Lagging indicator and Leading indicators. There are basically two types of indicators.

Both of these indicators are widely preferred by trades in Forex Trading. You need to grasp the difference between these two major indicators to perform well in Forex trade.

Lagging Indicator:

Lagging indicators informs you about the long-term plan of the price movement of a particular currency. However it does not predict it. It reflects a change in an economy. It is a measurable indicator which changes with the change in the price of a certain currency.It has proven useful as signals to effectively trade in financial markets as it also reflects the past performance of a currency as well.
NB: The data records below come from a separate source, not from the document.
Lemma compute_bucket_offsets_starts bs : length bs = num_buckets -> compute_bucket_offsets bs = Ok (starts 0 bs).
Proof. intros Hl. change num_buckets with 16%nat in Hl. do 16 (destruct bs as [|? bs]; [done|]). by destruct bs. Qed.

Lemma starts_lookup bs : forall o b B, bs !! b = Some B ->
  starts o bs !! b = Some (o + foldr (fun B acc => next_offset B + acc) 0 (take b bs)).
Proof.
  induction bs as [|B' bs IH]; intros o [|b] B H; try done; cbn; [f_equal; lia|]. rewrite (IH _ _ _ H). f_equal. cbn. lia.
Qed.

(** A bucket whose size is the size of its text. *)
Definition sized (B : Bucket) : Prop := next_offset B = Z.of_nat (length (concat (strings_ B))).

Definition texts (bs : list Bucket) : list Z := concat (map (fun B => concat (strings_ B)) bs).

Lemma texts_length bs : Forall sized bs -> Z.of_nat (length (texts bs)) = foldr (fun B acc => next_offset B + acc) 0 bs.
Proof.
  unfold texts. induction 1 as [|B bs HB _ IH]; [done|]. cbn [map concat foldr]. rewrite length_app, Nat2Z.inj_add, IH. unfold sized in HB. lia.
Qed.

Lemma write_texts bs : forall buffer, Forall sized bs -> length buffer = length (texts bs) ->
  write_merged_strings_to_buffer bs buffer = Ok (texts bs).
Proof.
  induction bs as [|B bs IH]; intros buffer Hs Hl; cbn [write_merged_strings_to_buffer].
  - cbn in Hl. by destruct buffer.
  - apply Forall_cons in Hs as [HB Hs]. unfold texts in Hl. cbn [map concat] in Hl. rewrite length_app in Hl. unfold sized in HB.
    unfold write_bucket. rewrite (proj2 (Z.leb_le _ _)) by lia. rewrite HB, Nat2Z.id, length_take.
    rewrite (proj2 (Nat.leb_le _ _)) by lia. cbn [mbind res_bind]. rewrite IH; [|done|rewrite length_drop; unfold texts; lia].
    cbn [mbind res_bind]. unfold texts at 2. cbn [map concat]. rewrite drop_ge by (rewrite length_take; lia). by rewrite app_nil_r.
Qed.
(* ===== verification/ScriptExpressions.v ===== *)
(** The expressions of linker scripts, as text: [parse_expression] of
    [libjdxld/src/linker_script.rs] and what it calls.

    The parser is a recursive descent with one function per level of precedence.  The
    recursion through parentheses, the branches of [?:] and the arguments of functions has
    fuel, and so have the loops; one more than the length of the input is enough
    ([parse_expression_total]).  [print] writes an expression with the parentheses that the
    levels ask for, and [parse_print] reads it back. *)
From Stdlib Require Import ZArith Lia.
From stdpp Require Import base list list_numbers numbers strings option.
From S2P Require Import Prelude Parsers Expressions.

Local Open Scope Z_scope.

Definition is_ascii_alphabetic (b : Z) : bool := ((65 <=? b) && (b <=? 90)) || ((97 <=? b) && (b <=? 122)).
Definition is_ascii_alphanumeric (b : Z) : bool := is_ascii_alphabetic b || is_digit b.

(** The bytes of an identifier, and those it may start with: [_] and [.] are in both. *)
Definition ident_byte (b : Z) : bool := is_ascii_alphanumeric b || (b =? 95) || (b =? 46).
Definition ident_start (b : Z) : bool := is_ascii_alphabetic b || (b =? 95) || (b =? 46).

Definition first_byte (p : Z -> bool) (s : list Z) : bool := match s with b :: _ => p b | [] => false end.

(** The bytes that end a token: space, [(){};,], newline and tab. *)
Definition token_byte (b : Z) : bool := bool_decide (b ∉ [32; 40; 41; 123; 125; 59; 44; 10; 9]).

Inductive CompOp := CompLessThan | CompGreaterThan | CompLessEqual | CompGreaterEqual | CompEqual | CompNotEqual.
Inductive ShiftOp := ShiftLeft | ShiftRight.
Inductive AddOp := AddOpAdd | AddOpSubtract.
Inductive MulOp := MulOpMultiply | MulOpDivide | MulOpModulo.

Definition segment_name_from_bytes (name : list Z) : SegmentName :=
  if bool_decide (name = txt "text") then Text
  else if bool_decide (name = txt "rodata") then Rodata
  else if bool_decide (name = txt "data") then Data
  else if bool_decide (name = txt "bss") then Bss
  else OtherSegment.

Section Parser.
Context {W : Winnow}.

(** ** Tokens and comments *)
Definition parse_token : parser (list Z) :=
  input ← get_input;
  if starts_with [34] input then
    literal [34];;
    content ← take_until 0 [34];
    literal [34];;
    mret content
  else take_while 1 token_byte.

Fixpoint skip_comments_and_whitespace (n : nat) : parser unit :=
  match n with
  | O => no_fuel
  | S n =>
      multispace0;;
      input ← get_input;
      if starts_with (txt "#") input then
        take_until 1 [10];;
        skip_comments_and_whitespace n
      else if starts_with (txt "/*") input then
        map_err "Unclosed comment" (take_until 1 (txt "*/"));;
        literal (txt "*/");;
        skip_comments_and_whitespace n
      else mret tt
  end.
(* ===== verification/ScriptPrint.v ===== *)
(** Printing of linker-script expressions, and the round trip through [parse_expression].

    [print k e] is the text of [e] as an operand of level [k]: it has parentheses when the
    operator of [e] binds less than level [k].  [parse_print] shows that the parser reads the
    text back, which fixes the precedence and the associativity of every operator. *)
From Stdlib Require Import ZArith Lia.
From stdpp Require Import base list list_numbers numbers strings option.
From S2P Require Import Prelude Parsers Expressions ScriptExpressions.

Local Open Scope Z_scope.

(** ** Printing *)
Inductive binary :=
| BLogicalOr | BLogicalAnd
| BLessThan | BGreaterThan | BLessEqual | BGreaterEqual | BEqual | BNotEqual
| BBitwiseOr | BBitwiseXor | BBitwiseAnd | BLeftShift | BRightShift
| BAdd | BSubtract | BMultiply | BDivide | BModulo.

(** The levels are numbered from 0, [?:], to 10, the unary operators; comparisons have level 3. *)
Definition level (b : binary) : nat :=
  match b with
  | BLogicalOr => 1
  | BLogicalAnd => 2
  | BLessThan | BGreaterThan | BLessEqual | BGreaterEqual | BEqual | BNotEqual => 3
  | BBitwiseOr => 4
  | BBitwiseXor => 5
  | BBitwiseAnd => 6
  | BLeftShift | BRightShift => 7
  | BAdd | BSubtract => 8
  | BMultiply | BDivide | BModulo => 9
  end.

Definition symbol (b : binary) : list Z :=
  txt match b with
  | BLogicalOr => "||" | BLogicalAnd => "&&"
  | BLessThan => "<" | BGreaterThan => ">" | BLessEqual => "<=" | BGreaterEqual => ">=" | BEqual => "==" | BNotEqual => "!="
  | BBitwiseOr => "|" | BBitwiseXor => "^" | BBitwiseAnd => "&" | BLeftShift => "<<" | BRightShift => ">>"
  | BAdd => "+" | BSubtract => "-" | BMultiply => "*" | BDivide => "/" | BModulo => "%"
  end.
(* ===== verification/ScriptParser.v ===== *)
(** The commands of linker scripts: the parser of [libjdxld/src/linker_script.rs], and the
    inputs a script asks for ([foreach_input]).

    The parsers share the fuel [n] for their loops and for [parse_expression];
    [parse_command] calls itself through [GROUP], [INPUT], [AS_NEEDED] and [OUTPUT_ARCH].
    [LinkerScript_parse] starts with one more than the length of the script, which is
    enough ([parse_script_total]). *)
From Stdlib Require Import ZArith Lia.
From stdpp Require Import base list list_numbers numbers strings option.
From S2P Require Import Prelude Alignment Expressions Parsers ScriptExpressions.

Local Open Scope Z_scope.

(** ** Data *)
Inductive SectionAttributes := Noload | Readonly | Dsect | Copy | Info | Overlay.

Record AssertCommand := mkAssert { assert_expression : Expression; assert_message : list Z; assert_remainder : list Z }.

Record ProvideSymbolDefinition := mkProvide { provide_name : list Z; provide_value : Expression; provide_hidden : bool }.

Record SectionPattern := mkSectionPattern { pattern_name : list Z; pattern_sorted : bool }.

(** The file pattern is [None] for all files. *)
Record Matcher := mkMatcher {
  must_keep : bool;
  input_file_pattern : option (list Z);
  input_section_name_patterns : list SectionPattern
}.

Inductive ContentsCommand :=
| ContentsMatcher (m : Matcher)
| ContentsSymbolAssignment (name : list Z) (expr : Expression)
| ContentsProvide (p : ProvideSymbolDefinition)
| ContentsSetLocation (address : Expression)
| Constructors
| ContentsAssert (a : AssertCommand).

Record OutputSection := mkOutputSection {
  output_section_name : list Z;
  section_commands : list ContentsCommand;
  section_alignment : option Alignment;
  start_address_expression : option Expression;
  section_phdrs : list (list Z);
  at_address : option Expression;
  section_region : option (list Z);
  section_fill : option Expression;
  section_attributes : option SectionAttributes
}.

Inductive SectionCommand :=
| SectionCommandSection (s : OutputSection)
| SectionSetLocation (address : Expression)
| SectionAssert (a : AssertCommand)
| SectionProvide (p : ProvideSymbolDefinition)
| SectionSymbolAssignment (name : list Z) (expr : Expression).

Record MemoryRegion := mkMemoryRegion { region_name : list Z; region_origin : Expression; region_length : Expression }.

Record Phdr := mkPhdr {
  phdr_name : list Z;
  phdr_ptype : Expression;
  phdr_flags : option Expression;
  has_filehdr : bool;
  has_phdrs : bool
}.

Record OutputFormat := mkOutputFormat { format_default : list Z; format_big : option (list Z); format_little : option (list Z) }.

Inductive Command :=
| CommandArg (arg : list Z)
| CommandGroup (subs : list Command)
| CommandAsNeeded (subs : list Command)
| CommandIgnored
| CommandSections (commands : list SectionCommand)
| CommandEntry (name : list Z)
| CommandVersion (content : list Z)
| CommandSymbolDefinition (name : list Z) (value : Expression)
| CommandSetLocation (address : Expression)
| CommandProvide (p : ProvideSymbolDefinition)
| CommandAssert (a : AssertCommand)
| CommandMemory (regions : list MemoryRegion)
| CommandPhdrs (phdrs : list Phdr)
| CommandOutputFormat (f : OutputFormat).

Inductive AssignmentOp :=
| AssignOp | AssignAdd | AssignSubtract | AssignMultiply | AssignDivide | AssignLeftShift | AssignRightShift
| AssignAnd | AssignOr | AssignXor.

Definition expand (op : AssignmentOp) (name : list Z) (rhs : Expression) : Expression :=
  let lhs := if bool_decide (name = txt ".") then LocationCounter else Symbol name in
  match op with
  | AssignOp => rhs
  | AssignAdd => Add lhs rhs
  | AssignSubtract => Subtract lhs rhs
  | AssignMultiply => Multiply lhs rhs
  | AssignDivide => Divide lhs rhs
  | AssignLeftShift => LeftShift lhs rhs
  | AssignRightShift => RightShift lhs rhs
  | AssignAnd => BitwiseAnd lhs rhs
  | AssignOr => BitwiseOr lhs rhs
  | AssignXor => BitwiseXor lhs rhs
  end.

Section Parser.
Context {W : Winnow}.

Definition parse_assignment_op : parser AssignmentOp :=
  alt [alt [Parsers.value AssignAdd (literal (txt "+=")); Parsers.value AssignSubtract (literal (txt "-="));
            Parsers.value AssignMultiply (literal (txt "*=")); Parsers.value AssignDivide (literal (txt "/="));
            Parsers.value AssignLeftShift (literal (txt "<<="))];
       alt [Parsers.value AssignRightShift (literal (txt ">>=")); Parsers.value AssignAnd (literal (txt "&="));
            Parsers.value AssignOr (literal (txt "|=")); Parsers.value AssignXor (literal (txt "^="));
            Parsers.value AssignOp (literal (txt "=");; not_ (literal (txt "=")))]].

Section Fuel.
Context (n : nat).
Local Abbreviation skip := (skip_comments_and_whitespace n).
Local Abbreviation expression := (parse_expression n).

Definition parse_assert_command : parser AssertCommand :=
  '(e, message, remainder) ← parse_assert n expression; mret (mkAssert e message remainder).

Definition parse_provide (hidden : bool) : parser ProvideSymbolDefinition :=
  literal (txt "(");;
  skip;;
  name ← parse_token;
  skip;;
  literal (txt "=");;
  skip;;
  value ← expression;
  skip;;
  literal (txt ")");;
  skip;;
  opt (literal (txt ";"));;
  skip;;
  mret (mkProvide name value hidden).

Definition parse_memory_region : parser MemoryRegion :=
  name ← parse_token;
  skip;;
  literal (txt ":");;
  skip;;
  alt [literal (txt "ORIGIN"); literal (txt "org"); literal (txt "o")];;
  skip;;
  literal (txt "=");;
  skip;;
  origin ← expression;
  skip;;
  literal (txt ",");;
  skip;;
  alt [literal (txt "LENGTH"); literal (txt "len"); literal (txt "l")];;
  skip;;
  literal (txt "=");;
  skip;;
  length ← expression;
  mret (mkMemoryRegion name origin length).

Definition parse_memory : parser (list MemoryRegion) :=
  literal (txt "{");;
  skip;;
  '(regions, _) ← repeat_till0 parse_memory_region (literal (txt "}"));
  skip;;
  mret regions.

(** The [PT_] constants, of the ELF specification and of GNU. *)
Definition phdr_type (s : list Z) : option Z :=
  if bool_decide (s = txt "PT_NULL") then Some 0
  else if bool_decide (s = txt "PT_LOAD") then Some 1
  else if bool_decide (s = txt "PT_DYNAMIC") then Some 2
  else if bool_decide (s = txt "PT_INTERP") then Some 3
  else if bool_decide (s = txt "PT_NOTE") then Some 4
  else if bool_decide (s = txt "PT_SHLIB") then Some 5
  else if bool_decide (s = txt "PT_PHDR") then Some 6
  else if bool_decide (s = txt "PT_TLS") then Some 7
  else if bool_decide (s = txt "PT_GNU_EH_FRAME") then Some 1685382480
  else if bool_decide (s = txt "PT_GNU_STACK") then Some 1685382481
  else if bool_decide (s = txt "PT_GNU_RELRO") then Some 1685382482
  else if bool_decide (s = txt "PT_GNU_PROPERTY") then Some 1685382483
  else if bool_decide (s = txt "PT_GNU_SFRAME") then Some 1685382484
  else None.

Inductive PhdrKeyword := KeywordFlags | KeywordFilehdr | KeywordPhdrs.

(** The loop over the keywords that follow the type. *)
Fixpoint parse_phdr_keywords (n : nat) (flags : option Expression) (has_filehdr has_phdrs : bool) : parser (option Expression * bool * bool) :=
  match n with
  | O => no_fuel
  | S n =>
      prefix ← opt (alt [Parsers.value KeywordFlags (literal (txt "FLAGS")); Parsers.value KeywordFilehdr (literal (txt "FILEHDR"));
                         Parsers.value KeywordPhdrs (literal (txt "PHDRS"))]);
      match prefix with
      | Some KeywordFlags =>
          skip;;
          literal (txt "(");;
          flags ← expression;
          literal (txt ")");;
          skip;;
          parse_phdr_keywords n (Some flags) has_filehdr has_phdrs
      | Some KeywordFilehdr =>
          skip;;
          skip;;
          parse_phdr_keywords n flags true has_phdrs
      | Some KeywordPhdrs =>
          skip;;
          skip;;
          parse_phdr_keywords n flags has_filehdr true
      | None => mret (flags, has_filehdr, has_phdrs)
      end
  end.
These Indicators do well in trending markets. Lagging indicators include:

  • Interest rates
  • Corporate profits
  • Gross Domestic Products
  • Unemployment rates
  • Consumer Price Index etc.


Lagging indicators also have a major drawback as well. Sometimes when it informs you, it is too late to enter into a trade. However still it keeps you away from risk and on safe side.

Leading Indicators:

Leading indicators are also referred to as forward looking indicators. This type of indicators informs you about an upcoming new trend in the price of a currency.Similarly it gives you a signal to be prepared for a reversal in the price that is going to happen. Thus it keeps a close watch and predicts future movement of the price of a currency. Lagging indicators are not suitable for ranging markets. On the other hand, leading indicators do well in ranging markets.Leading indicators include Retail sales, customer satisfaction, brand recognition etc.


Sometimes these are volatile and in case of short-term changes in the price of a currency may result in giving false or misleading signals.